Vaccinia virus K3 is a poxvirus host range factor that acts by inhibiting the host restriction factor PKR. Homology between the K3 and the S1 domain of eIF2α allows K3 to function as a pseudosubstrate of PKR, competitively inhibiting eIF2α phosphorylation [19]. This interaction between PKR and K3 has been studied using yeast and mammalian cell assay systems [41,42]. Previously, Elde et al. have studied the interaction of 10 primate PKR variants with VACV K3 and showed that PKR from Old World monkeys and New World monkeys were generally susceptible to VACV K3, whereas PKR from hominoids were resistant to VACV K3, indicating a species-specific inhibition of primate PKR by VACV K3 [31]. We recently described that K3 orthologs from myxoma virus, which infects rabbits and hares, and capripoxviruses, which infect sheep, goats, and cattle, also inhibit host PKRs in a species-specific manner [25,26,43]. Our recent studies revealed that K3 inhibition could not be predicted by the phylogenetic relatedness of PKR alone [28]. Therefore, in this study, we experimentally determined whether K3 orthologs of the Yatapoxvirus genus also exhibit host-specific PKR inhibition.
Yatapoxviruses infect primates and can cause zoonotic infections in humans. Here, we analyzed whether TPV and YMTV K3 orthologs inhibit PKR from 15 different primate species in comparison to VACV K3. Our results confirm and extend the results of species-specific VACV K3 inhibition previously reported in both yeast-based [31] and luciferase-based assays [28]. White-cheeked gibbon PKR was largely resistant to VACV K3, whereas VACV K3 strongly inhibited tamarin PKR and rhesus macaque PKR. Interestingly, dusky titi PKR, which was previously shown to be susceptible to VACV K3 in the yeast-based assay, appeared to be largely resistant to VACV K3 in our luciferase-based assays.
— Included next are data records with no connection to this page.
(** ** The tests of the scheduling algorithms *)

(** [for (int i = 0; ..)] with a fork each: the [i]-th child runs [child i] and exits, the
    parent goes on with [created i pid].  The result is [pids], or [None] in a child. *)
Fixpoint fork_loop (n : nat) (i : Z) (child : Z → U unit) (created : Z → Z → U unit) (pids : list Z) : U (option (list Z)) :=
  match n with
  | O => mret (Some pids)
  | S n' =>
      pid ← call_syscall_fork;
      if pid =? 0 then child i;; mret None else
      created i pid;;
      fork_loop n' (i + 1) child created (pids ++ [pid])
  end.
Definition forked (children : U (option (list Z))) (parent : list Z → U unit) : U unit :=
  pids ← children;
  match pids with None => mret tt | Some pids => parent pids end.
Definition wait_each (pids : list Z) : U unit := wait_all (Some <$> pids).
Definition go (pids : list Z) : U unit := foldr (λ pid k, _ ← call_syscall_send_message pid (lit "GO"); k) (mret tt) pids.
(** ** Words *)
Fixpoint words (ws : list (list Z)) : list Z :=
  match ws with
  | [] => []
  | w :: ws' => w ++ (if ws' is [] then [] else SPACE :: words ws')
  end.
Record word_ok (w : list Z) : Prop := {
  wd_line : one_line w;
  wd_space : SPACE ∉ w;
  wd_some : w ≠ []
}.
Lemma one_line_no_nul w : one_line w → no_nul w.
Proof. intros H Hin. unfold one_line in H. rewrite Forall_forall in H. specialize (H _ Hin). by vm_compute in H. Qed.
Lemma words_line ws : Forall word_ok ws → one_line (words ws).
Proof.
  induction 1 as [|w ws Hw Hws IH]; cbn [words]; [constructor|]. apply Forall_app. split; [apply Hw|].
  destruct ws; [constructor|]. by constructor.
Qed.
(** A word in an array of 64 bytes that was cleared. *)
Definition row (w : list Z) : list Z := w ++ replicate (64 - length w) 0.
Lemma zeroed_length : length zeroed = 64%nat.
Proof. reflexivity. Qed.
Lemma zeroed_after n : (n ≤ 64)%nat → drop n zeroed = replicate (64 - n) 0.
Proof. intros H. unfold zeroed. rewrite drop_replicate. done. Qed.
Lemma split_arguments_words n ws array rest :
  array = words ws ++ NUL :: rest → length array = 64%nat → Forall word_ok ws →
  split_arguments n array = Some (row <$> take n ws).
Proof.
  revert ws array rest. induction n as [|n IH]; intros ws array rest -> Hl Hws; cbn [split_arguments]; [done|].
  rewrite strlen_terminated by by apply one_line_no_nul, words_line.
  cbn [mbind option_bind]. destruct ws as [|w ws]; [done|]. pose proof Hws as [Hw Hws']%Forall_cons.
  assert (Hne : (0 < length w)%nat) by (pose proof (wd_some _ Hw); destruct w; [done|cbn; lia]).
  cbn [words] in *. rewrite !length_app in Hl. cbn [length] in Hl. rewrite length_app.
  destruct (Z.leb_spec (Z.of_nat (length w + length (if ws is [] then [] else SPACE :: words ws))) 0); [lia|].
  destruct ws as [|w' ws].
  - cbn [app length] in *. rewrite app_nil_r. rewrite (strsplit_none w SPACE NUL rest) by
      (try apply Hw; try done; rewrite zeroed_length; lia). cbn [mbind option_bind].
    assert (E : strcpy (w ++ NUL :: rest) zeroed = Some ([] ++ NUL :: drop 1 (w ++ NUL :: rest))).
    { apply (strcpy_terminated _ [] (replicate 63 0)); [apply not_elem_of_nil|]. rewrite length_app. cbn. lia. }
    rewrite E. cbn [mbind option_bind app]. rewrite (IH [] _ (drop 1 (w ++ NUL :: rest))); [|done| |constructor].
    + cbn. rewrite take_nil. cbn. unfold row. rewrite zeroed_after by lia. done.
    + cbn [length]. rewrite length_drop, length_app. cbn [length]. lia.
  - assert (Hw2 : one_line (words (w' :: ws))) by by apply words_line.
    remember (words (w' :: ws)) as b eqn:Eb. rewrite <- app_assoc. cbn [app length] in *.
    rewrite (strsplit_spec w SPACE b NUL rest) by
      (try apply Hw; try done; rewrite zeroed_length; lia). cbn [mbind option_bind].
    rewrite (zeroed_after (length b)) by lia.
    assert (Ez : replicate (64 - length b) 0 = NUL :: replicate (63 - length b) 0)
      by (by replace (64 - length b)%nat with (S (63 - length b)) by lia).
    rewrite Ez, strcpy_terminated; [|by apply one_line_no_nul|rewrite length_app; cbn; rewrite length_app; cbn; lia].
    cbn [mbind option_bind]. rewrite (IH (w' :: ws) _ (drop (S (length b)) (w ++ SPACE :: b ++ NUL :: rest))); [|by rewrite Eb| |done].
    + cbn [fmap option_fmap option_map take list_fmap]. f_equal. f_equal. unfold row. rewrite (zeroed_after (S (length w))) by lia.
      by replace (64 - length w)%nat with (S (64 - S (length w))) by lia.
    + repeat (rewrite ?length_app, ?length_drop; cbn [length]). lia.
Qed.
Although the yeast assay can be used to predict the inhibition of PKR by viral antagonists, yeast expression systems have very different post-translational modifications relative to mammalian cells, which might affect protein function [44]. In general, our data showed that TPV 012 and YMTV 012 exhibited distinct PKR inhibition profiles and that these K3 orthologs inhibited primate PKR in a species-specific manner. All tested primate PKRs were sensitive to TPV 012, although to different degrees. We found a distinct profile of inhibition by YMTV 012 within the Old World monkeys in which talapoin monkey, African green monkey, and patas monkey PKRs were largely resistant to YMTV 012 inhibition. In contrast, rhesus macaque PKR was largely sensitive, supporting that the interaction between K3 orthologs and PKR could only be partially inferred by phylogenetic relatedness. This finding is in line with subcutaneous inoculation studies, showing that YMTV induced tumor formation in rhesus monkeys, whereas no tumors were observed in sooty mangabey, patas monkey, and African green monkeys [6,9,12].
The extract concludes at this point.